France’s national elections are coming up fast in April and May. That’s meant there has been a frenzy of fake stories, hoaxes and propaganda being spun left right and center. That’s kept France’s journalists busy debunking falsehoods, in a pivotal moment in their political calendar.

One of them is Jules Darmanin, a reporter with BuzzFeed News France, who is tasked with policing false information from his post in Paris.

He shares what a typical day at the Paris office looks like.

7:30 a.m: OK, fair enough, I’m not a morning person. I use the app Kiwake, which forces me to actually get up and take a picture of an object in my kitchen to make it stop ringing. When I’ve done that, I go back to bed. From time to time, I just turn off my phone, but I have yet to throw it against a wall.

8:00 a.m: I actually get up. Twitter is my first point of call, where I often find some tweets that could be useful for my work. It can be a very funny thread from a French teen or a hoax which found its way to the timeline of a politician.

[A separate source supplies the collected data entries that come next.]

(** * SearchWindow: relevance ranking and match highlighting

    A shallow embedding of the file-name search of the SearchWindow
    extension: [FileSearchViewProvider] (the rank classifier
    [_calculateRank], the comparator [_compareFilesByRelevance], the
    highlighter [_boldMatchingText], the filter of the [search] message)
    and the webview's extension post-filter [applyFilter] of
    [media/main.js].

    JavaScript strings are sequences of UTF-16 code units: a string is a
    [list N], an index or a length is a [Z] (as [indexOf] answers [-1]),
    and a number that may be [Infinity] is a [number]. *)

From Stdlib Require Import ZArith NArith List Lia Bool String Ascii Sorted.
From stdpp Require Import base tactics option list sorting.

Local Open Scope Z_scope.

(** ** JavaScript strings *)

Abbreviation codeunit := N (only parsing).
Abbreviation jsstring := (list N) (only parsing).

(** An ASCII literal as a JavaScript string. *)
Definition js (s : string) : jsstring :=
  map N_of_ascii (list_ascii_of_string s).

Module JS.

(** [s.length] *)
Definition length (s : jsstring) : Z := Z.of_nat (List.length s).

(** What [substring], [indexOf] do to a position: below 0 is 0, beyond
    the length is the length. *)
Definition clamp (n x : Z) : Z := Z.min (Z.max x 0) n.

(** [s.substring(a, b)]: both ends are clamped to [0, s.length] and
    swapped when they come in the wrong order. *)
Definition substring (s : jsstring) (a b : Z) : jsstring :=
  let a' := clamp (length s) a in
  let b' := clamp (length s) b in
  let from := Z.min a' b' in
  let to := Z.max a' b' in
  take (Z.to_nat (to - from)) (drop (Z.to_nat from) s).

(** [s.substring(a)] *)
Definition substringFrom (s : jsstring) (a : Z) : jsstring :=
  substring s a (length s).

(** [s.startsWith(q)] *)
Fixpoint startsWith (s q : jsstring) : bool :=
  match q, s with
  | [], _ => true
  | c :: q', d :: s' => (c =? d)%N && startsWith s' q'
  | _ :: _, [] => false
  end.

(** The search of [indexOf]: [s] is what is left of the string from
    index [k] on. *)
Fixpoint indexOfFrom (s q : jsstring) (k : Z) : Z :=
  if startsWith s q then k
  else match s with
       | [] => -1
       | _ :: s' => indexOfFrom s' q (k + 1)
       end.

(** [s.indexOf(q, pos)] *)
Definition indexOf (s q : jsstring) (pos : Z) : Z :=
  let start := clamp (length s) pos in
  indexOfFrom (drop (Z.to_nat start) s) q start.

(** [s.includes(q)]: whether the search of [indexOf] finds [q]. *)
Definition includes (s q : jsstring) : bool :=
  negb (indexOf s q 0 =? -1).

(** The search of [lastIndexOf], keeping the last index found. *)
Fixpoint lastIndexOfFrom (s q : jsstring) (k found : Z) : Z :=
  let found' := if startsWith s q then k else found in
  match s with
  | [] => found'
  | _ :: s' => lastIndexOfFrom s' q (k + 1) found'
  end.

(** [s.lastIndexOf(q)] *)
Definition lastIndexOf (s q : jsstring) : Z :=
  lastIndexOfFrom s q 0 (-1).

(** [s.endsWith(q)] *)
Definition endsWith (s q : jsstring) : bool :=
  if length s <? length q then false
  else startsWith (drop (Z.to_nat (length s - length q)) s) q.

(** JavaScript numbers, as far as this program meets them: integers
    and the infinities ([NaN] is what [Infinity - Infinity] gives). *)
Inductive number : Type :=
  | Num (z : Z)
  | Infinity
  | NegInfinity
  | NaN.

(** [a - b] *)
Definition sub (a b : number) : number :=
  match a, b with
  | Num x, Num y => Num (x - y)
  | NaN, _ | _, NaN => NaN
  | Infinity, Infinity => NaN
  | NegInfinity, NegInfinity => NaN
  | Infinity, _ => Infinity
  | NegInfinity, _ => NegInfinity
  | Num _, Infinity => NegInfinity
  | Num _, NegInfinity => Infinity
  end.

(** [a === b] on numbers: [NaN] equals nothing. *)
Definition strictEq (a b : number) : bool :=
  match a, b with
  | Num x, Num y => x =? y
  | Infinity, Infinity => true
  | NegInfinity, NegInfinity => true
  | _, _ => false
  end.

(** The sign of a number: [Lt] below zero, [Eq] at zero, [Gt] above;
    [NaN] has none. *)
Definition sign (a : number) : option comparison :=
  match a with
  | Num z => Some (z ?= 0)
  | Infinity => Some Gt
  | NegInfinity => Some Lt
  | NaN => None
  end.

End JS.

(** ** The rank classifier and the comparator *)

Module Rank.
(** What [_calculateRank] returns. *)
Record t : Type := mk {
  tier : Z;
  editDist : Z;
  length : Z;
  position : JS.number
}.
End Rank.

(** [Math.min(a, b, c)] *)
Definition min3 (a b c : Z) : Z := Z.min a (Z.min b c).

(** The table [dp] of [_editDistance]: an array of rows, read and
    written by index. The loops keep to the [m + 1] rows of [n + 1]
    cells the table has from its start to its end ([shape_setCell],
    [filled_editTable]), so what JavaScript does outside of it (a row
    that is [undefined]) never happens; outside, a read here gives 0
    and a write does nothing. *)
Definition getCell (dp : list (list Z)) (i j : nat) : Z :=
  (dp !!! i) !!! j.

Definition setCell (dp : list (list Z)) (i j : nat) (v : Z) : list (list Z) :=
  <[i := <[j := v]> (dp !!! i)]> dp.

(** The body of the inner loop of [_editDistance]: the cell [(i, j)]. *)
Definition editCell (s1 s2 : jsstring) (i : nat) (dp : list (list Z)) (j : nat)
  : list (list Z) :=
  if decide (s1 !! (i - 1)%nat = s2 !! (j - 1)%nat) then
    setCell dp i j (getCell dp (i - 1) (j - 1))
  else
    setCell dp i j
      (min3 (getCell dp (i - 1) j + 1)
            (getCell dp i (j - 1) + 1)
            (getCell dp (i - 1) (j - 1) + 1)).

(** The three loops of [_editDistance], in their order. *)
Definition editTable (s1 s2 : jsstring) : list (list Z) :=
  let m := List.length s1 in
  let n := List.length s2 in
  let dp := replicate (S m) (replicate (S n) 0) in
  let dp := foldl (fun dp i => setCell dp i 0 (Z.of_nat i)) dp (seq 0 (S m)) in
  let dp := foldl (fun dp j => setCell dp 0 j (Z.of_nat j)) dp (seq 0 (S n)) in
  foldl (fun dp i => foldl (editCell s1 s2 i) dp (seq 1 n)) dp (seq 1 m).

9:00 a.m: I arrive at the BuzzFeed France office, a little sweaty from the bike ride from my place to our lovely office near Place de la République in Paris. I start to check Tweetdeck, Facebook and some of our social monitoring tools for cool stories for my colleagues and me to cover. We tend to share and discuss everything we find on Slack. It helps cut down on the time we spend in meetings.

9:45 a.m: Time for our news meeting. Right now, 13 people work at BuzzFeed France, and six of us are doing news. Therefore, each of us cover a pretty broad range of stories. I mostly do social news (local news for people who live on the internet), debunking stories and longer pieces involving online investigation.

10:45 a.m: While I’m reaching out to the author of a great Twitter thread comparing French presidential candidates to Haribo candies, I’m also on the Slack rooms of Crosscheck, a debunking project BuzzFeed France is a part of. It is built by First Draft News and is a collaborative wire service debunking the many hoaxes around the French election. BuzzFeed France is hosting Juliette Mauban-Nivol, an intern for First Draft, who is helping us with debunking fake-news stories. I ask her if she can work on a fake-caption story. She says yes (phew!).

11:45 a.m:
I file my Haribo post and look into some of our international Slack rooms. It’s mostly Russian memes, but it’s also a good way to keep up with what my colleagues around the world are up to. I message Eimi Yamamitsu from BuzzFeed Japan to ask a question about a French bakery in Tokyo, and Craig Silverman, our media editor, who is an expert at exposing fake news, to plan a call.

12:30 p.m: The most important moment for a French person at work: lunch. I grab pasta al pesto to take away and, in a typical day, take 45 minutes to eat. Not in front of my screen. Needless to say, I experienced a culture shock when I went to work at BuzzFeed UK for a week.

2:00 p.m: We have a video training session with my colleague Pierre d’Almeida, who teaches us to make quickly turned-around shareable videos. For some stories, even debunking stories, it’s more impactful to spend time on a short video than a post.

2:45 p.m: A quick update meeting with my editor, Stéphane Jourdain, on some longer-term open-source intelligence stories, that I am working on.

3:30 p.m:
My French presidential candidates Haribo story is making an impact. Susie Armitage, from our awesome adaptation team in New York is keen to translate the post as it is a great way to explain the mess of French politics to the English-speaking world. Collaborating and adopting content across offices is one of BuzzFeed’s biggest strengths.

4:45 p.m: I start to see a new hoax trending on Twitter. It’s a fake page imitating Belgian daily Le Soir and saying that [French presidential candidate] Emmanuel Macron’s campaign is financed by Saudi Arabia. A lot a people fell for it, including National Front MP Marion Maréchal-Le Pen. It’s obviously fake, but I want to know where it might come from.

5:30 p.m: I leave early to give a class to a small group of journalism students at Sciences Po. With my colleague David Perrotin, I teach them live-reporting, political fact-checking and debunking. All that comes down to treating the internet as a field of reporting. I make them work at the same time as me on the Macron-Saudi Arabia hoax, and we all come to the conclusion that it was first shared by pro-Iranian accounts and websites. Nothing strong enough to attribute the hoax to anyone, but still, an interesting path from Iranian propaganda to the French far right.